_Action item_:
Print the records below word for word, beginning with the first line and ending once the line containing "(** The error" is printed.

_Dataset records_:
(** The thrown values of the failing submissions, in submission order. *)
Lemma submit_all_outside subs : ∀ w c,
  chat w = Some c →
  requests (submit_all subs w) = requests w ++ map snd subs
  ∧ console (submit_all subs w)
    = console w ++ omap (λ sub, failure (reply sub.1)) subs.
Proof.
  induction subs as [|[env um] subs IH]; intros w c Hchat.
  - by rewrite !app_nil_r.
  - rewrite (submit_all_cons _ _ _ _ _ Hchat).
    destruct (IH (settled env um w) c) as (Hreq & Hcon);
      [by rewrite settled_chat|].
    rewrite Hreq, Hcon, settled_requests, settled_console.
    rewrite <- !app_assoc. split; [done|]. f_equal. simpl.
    by destruct (failure (reply env)).
Qed.

(** Every submission made with a handle issues exactly one request, with the
    submitted text, whether it then succeeds or fails: after any sequence of
    submissions the requests sent are the submitted texts in order, none
    repeated and none left out. *)
Theorem requests_follow_submissions c subs :
  requests (submit_all subs (bootstrapped c)) = map snd subs.
Proof.
  by destruct (submit_all_outside subs (bootstrapped c) c eq_refl) as (-> & _).
Qed.

(** [console.error] receives exactly the values thrown by the failing
    submissions, in order; a successful submission logs nothing. *)
Theorem console_records_failures c subs :
  console (submit_all subs (bootstrapped c))
  = omap (λ sub, failure (reply sub.1)) subs.
Proof.
  by destruct (submit_all_outside subs (bootstrapped c) c eq_refl) as (_ & ->).
Qed.

Lemma submit_all_last_flags subs env userMessage w c :
  chat w = Some c →
  let w' := submit_all (subs ++ [(env, userMessage)]) w in
  isLoading w' = false
  ∧ error w'
    = if succeeds (reply env) then None else Some stream_failure_message.
Proof.
  intros Hchat w'. subst w'. rewrite submit_all_app.
  assert (chat (submit_all subs w) = Some c) as Hchat'
    by (by rewrite submit_all_chat).
  rewrite (submit_all_cons _ _ _ _ _ Hchat'). simpl. apply settled_flags.
Qed.

(** The error flag has one slot and every submission rewrites it: after a
    sequence of submissions it tells the outcome of the last one only.  A
    success clears the message left by an earlier failure, a failure shows
    the generic message; the loading flag is off either way. *)
Theorem flags_follow_last_submission c subs env userMessage :
  let w := submit_all (subs ++ [(env, userMessage)]) (bootstrapped c) in
  isLoading w = false
  ∧ error w
    = if succeeds (reply env)
      then None
      else Some "An error occurred while getting a response. Please try again.".
Proof. by apply (submit_all_last_flags subs env userMessage _ c). Qed.

(** User records and the greeting are never rewritten.  After any sequence
    of submissions, failed or not and whatever the clock readings (equal
    ones included), the store has 1 + 2*N records, the greeting is intact at
    position 0, and the i-th submitted text stands unchanged in a user
    record at position 1 + 2*i, followed by a model record. *)
Theorem user_records_are_permanent c subs :
  let w := submit_all subs (bootstrapped c) in
  length (messages w) = 1 + 2 * length subs
  ∧ messages w !! 0 = Some greeting
  ∧ ∀ i env userMessage, subs !! i = Some (env, userMessage) →
      messages w !! (1 + 2 * i)
      = Some {| id := toString (now_user env); role := user;
                text := userMessage |}
      ∧ role <$> messages w !! (2 + 2 * i) = Some model.
Proof.
  intros w.
  destruct (submit_all_conversation subs (bootstrapped c) c [] [])
    as (texts & Hlen & Heq); [done..|].
  simpl in Hlen, Heq. subst w. rewrite Heq.
  split; [simpl; rewrite conversation_length by done; lia|].
  split; [done|].
  intros i env um Hi.
  destruct (conversation_lookup subs texts i _ Hlen Hi) as (t & _ & Hu & Hm).
  split; [exact Hu|].
  replace (2 + 2 * i) with (S (2 * i + 1)) by lia.
  assert ((greeting :: conversation subs texts) !! S (2 * i + 1)
          = Some (model_record (env, um) t)) as -> by exact Hm.
  done.
Qed.

(** ** The streaming loop *)

Lemma written_settled env userMessage w :
  let base :=
    messages w ++ [newUserMessage env userMessage; placeholder env] in
  written w (settled env userMessage w)
  = [messages w ++ [newUserMessage env userMessage]; base]
    ++ map (λ t, rewrite_text (modelResponseId env) t base)
           (text_writes (reply env)).
Proof.
  intros base. unfold written. rewrite settled_log.
  by rewrite drop_app_length.
Qed.

Lemma placeholder_text_before env userMessage before :
  text_at (S (length before))
    (before ++ [newUserMessage env userMessage; placeholder env])
  = Some "".
Proof.
  unfold text_at. rewrite lookup_app_r by lia.
  by replace (S (length before) - length before) with 1 by lia.
Qed.

(** The loop writes nothing but the store.  Whether the stream completes or
    raises, the handle, both flags, the requests and the console are as they
    were; the store keeps its records' ids and roles in place; one store
    value is written per fragment that arrived; and the loop throws exactly
    what the stream raised, after the fragments before it were applied. *)
Theorem for_await_writes_only_store mid full stream w :
  let w' := after (for_await mid full stream) w in
  chat w' = chat w
  ∧ isLoading w' = isLoading w
  ∧ error w' = error w
  ∧ requests w' = requests w
  ∧ console w' = console w
  ∧ keys (messages w') = keys (messages w)
  ∧ length (written w w') = length (fragments stream)
  ∧ fst (for_await mid full stream w)
    = match raised stream with
      | None => Returned ()
      | Some e => Thrown e
      end.
Proof.
  intros w'. subst w'. unfold after, written. rewrite for_await_run.
  cbn [fst snd]. unfold streamed. cbn [chat isLoading error requests console
                                        messages store_log].
  repeat split.
  - destruct (last _) as [l|] eqn:Hlast; simpl; [|done].
    apply last_Some_elem_of, list_elem_of_fmap in Hlast.
    destruct Hlast as (t & -> & _). apply rewrite_text_keys.
  - by rewrite drop_app_length, length_map, loop_writes_length.
Qed.

(** The [k]-th updater to run (counting the [queued] ones first) reads the
    accumulator after at least its own fragment has been added, and possibly
    further ones. *)
Lemma loop_writes_lookup full queued s k t :
  loop_writes full queued s !! k = Some t →
  ∃ j, (k + 1 ≤ queued + j)%nat ∧ (j ≤ length (fragments s))%nat
    ∧ t = full +:+ concat_all (take j (fragments s)).
Proof.
  revert full queued k.
  induction s as [|f rest IH|e|rest IH]; intros full queued k Hk; simpl in *.
  - apply lookup_replicate in Hk as (-> & Hlt).
    exists 0. split; [lia|]. split; [lia|]. by rewrite append_nil_r.
  - destruct (IH _ _ _ Hk) as (j & Hj & Hle & ->).
    exists (S j). split; [lia|]. split; [lia|].
    simpl. unfold concat_all. simpl. by rewrite append_assoc.
  - apply lookup_replicate in Hk as (-> & Hlt).
    exists 0. split; [lia|]. split; [lia|]. by rewrite append_nil_r.
  - apply lookup_app_Some in Hk as [Hk|(Hge & Hk)].
    + apply lookup_replicate in Hk as (-> & Hlt).
      exists 0. split; [lia|]. split; [lia|]. by rewrite take_0, append_nil_r.
    + rewrite length_replicate in Hge, Hk.
      destruct (IH _ _ _ Hk) as (j & Hj & Hle & ->).
      exists j. split; [lia|]. done.
Qed.

(** Each text written extends the one written before it, and the first one
    extends the accumulator the loop started from. *)
Lemma loop_writes_grow full queued s k t1 t2 :
  (full :: loop_writes full queued s) !! k = Some t1 →
  loop_writes full queued s !! k = Some t2 →
  ∃ suffix, t2 = t1 +:+ suffix.
Proof.
  revert full queued k t1 t2.
  induction s as [|f rest IH|e|rest IH]; intros full queued k t1 t2 H1 H2;
    simpl in *.
  - apply lookup_replicate in H2 as (-> & Hlt).
    change (full :: replicate queued full) with (replicate (S queued) full)
      in H1.
    apply lookup_replicate in H1 as (-> & _).
    exists "". by rewrite append_nil_r.
  - destruct k as [|k]; simpl in H1.
    + injection H1 as <-.
      destruct (IH (full +:+ f) (S queued) 0 _ _ eq_refl H2) as (suffix & ->).
      exists (f +:+ suffix). by rewrite append_assoc.
    + by apply (IH (full +:+ f) (S queued) (S k)).
  - apply lookup_replicate in H2 as (-> & Hlt).
    change (full :: replicate queued full) with (replicate (S queued) full)
      in H1.
    apply lookup_replicate in H1 as (-> & _).
    exists "". by rewrite append_nil_r.
  - assert (full :: replicate queued full ++ loop_writes full 0 rest
            = replicate queued full ++ full :: loop_writes full 0 rest) as Heq.
    { change (full :: replicate queued full ++ loop_writes full 0 rest)
        with (replicate (S queued) full ++ loop_writes full 0 rest).
      rewrite replicate_S_end, <- app_assoc. done. }
    rewrite Heq in H1.
    apply lookup_app_Some in H2 as [H2|(Hge & H2)].
    + apply lookup_replicate in H2 as (-> & Hlt).
      rewrite lookup_app_l in H1 by (by rewrite length_replicate).
      apply lookup_replicate in H1 as (-> & _).
      exists "". by rewrite append_nil_r.
    + rewrite lookup_app_r in H1 by done.
      by apply (IH full 0 (k - length (replicate queued full))).
Qed.

(** With a flush after every chunk the updaters write the running
    concatenations, one by one. *)
Lemma loop_writes_prompt full s :
  prompt s = true →
  loop_writes full 0 s = cumulative full (fragments s).
Proof.
  revert full. induction s as [|f rest IH|e|rest IH]; intros full Hp; simpl.
  - done.
  - destruct rest as [|f' rest'|e|rest']; simpl in *; try done.
    f_equal. by apply IH.
  - done.
  - by apply IH.
Qed.

(** What the updaters of a stream write into the placeholder.  One store
    value is written per fragment.  The [k]-th of them (counting from 0)
    gives the placeholder the concatenation of the first [j] fragments for
    some [j] greater than [k]: its own fragment is always included, and
    later ones are too when they were added to [fullResponse] before React
    ran the updater.  The submission of a successful stream ends with all
    fragments concatenated. *)
Theorem streamed_texts_are_fragment_prefixes env userMessage w c :
  chat w = Some c →
  succeeds (reply env) = true →
  let fs := delivered (reply env) in
  let p := S (length (messages w)) in
  let w' := after (handleSendMessage env userMessage) w in
  length (written w w') = 2 + length fs
  ∧ (∀ k store, written w w' !! (2 + k) = Some store →
       ∃ j, (k < j)%nat ∧ (j ≤ length fs)%nat
         ∧ text_at p store = Some (concat_all (take j fs)))
  ∧ text_at p (messages w') = Some (concat_all fs).
Proof.
  intros Hchat Hok fs p w'. subst w' p.
  rewrite (settled_after _ _ _ _ Hchat), written_settled.
  unfold succeeds in Hok.
  destruct (failure (reply env)) as [e|] eqn:Hfail; [done|].
  unfold text_writes. rewrite Hfail, app_nil_r.
  split; [|split].
  - simpl. by rewrite length_map, stream_writes_length.
  - intros k store Hk. simpl in Hk.
    apply list_lookup_fmap_Some in Hk as (t & -> & Ht).
    rewrite placeholder_text_at.
    destruct (reply env) as [e|s]; [done|]. simpl in Ht.
    destruct (loop_writes_lookup _ _ _ _ _ Ht) as (j & Hj & Hle & ->).
    exists j. split; [lia|]. done.
  - rewrite settled_messages. unfold final_text. rewrite Hfail.
    unfold text_at.
    rewrite lookup_app_r by (rewrite earlier_length; lia).
    rewrite earlier_length.
    by replace (S (length (messages w)) - length (messages w)) with 1 by lia.
Qed.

_Reply_:
(** The thrown values of the failing submissions, in submission order. *)
Lemma submit_all_outside subs : ∀ w c,
  chat w = Some c →
  requests (submit_all subs w) = requests w ++ map snd subs
  ∧ console (submit_all subs w)
    = console w ++ omap (λ sub, failure (reply sub.1)) subs.
Proof.
  induction subs as [|[env um] subs IH]; intros w c Hchat.
  - by rewrite !app_nil_r.
  - rewrite (submit_all_cons _ _ _ _ _ Hchat).
    destruct (IH (settled env um w) c) as (Hreq & Hcon);
      [by rewrite settled_chat|].
    rewrite Hreq, Hcon, settled_requests, settled_console.
    rewrite <- !app_assoc. split; [done|]. f_equal. simpl.
    by destruct (failure (reply env)).
Qed.

(** Every submission made with a handle issues exactly one request, with the
    submitted text, whether it then succeeds or fails: after any sequence of
    submissions the requests sent are the submitted texts in order, none
    repeated and none left out. *)
Theorem requests_follow_submissions c subs :
  requests (submit_all subs (bootstrapped c)) = map snd subs.
Proof.
  by destruct (submit_all_outside subs (bootstrapped c) c eq_refl) as (-> & _).
Qed.

(** [console.error] receives exactly the values thrown by the failing
    submissions, in order; a successful submission logs nothing. *)
Theorem console_records_failures c subs :
  console (submit_all subs (bootstrapped c))
  = omap (λ sub, failure (reply sub.1)) subs.
Proof.
  by destruct (submit_all_outside subs (bootstrapped c) c eq_refl) as (_ & ->).
Qed.

Lemma submit_all_last_flags subs env userMessage w c :
  chat w = Some c →
  let w' := submit_all (subs ++ [(env, userMessage)]) w in
  isLoading w' = false
  ∧ error w'
    = if succeeds (reply env) then None else Some stream_failure_message.
Proof.
  intros Hchat w'. subst w'. rewrite submit_all_app.
  assert (chat (submit_all subs w) = Some c) as Hchat'
    by (by rewrite submit_all_chat).
  rewrite (submit_all_cons _ _ _ _ _ Hchat'). simpl. apply settled_flags.
Qed.

(** The error flag has one slot and every submission rewrites it: after a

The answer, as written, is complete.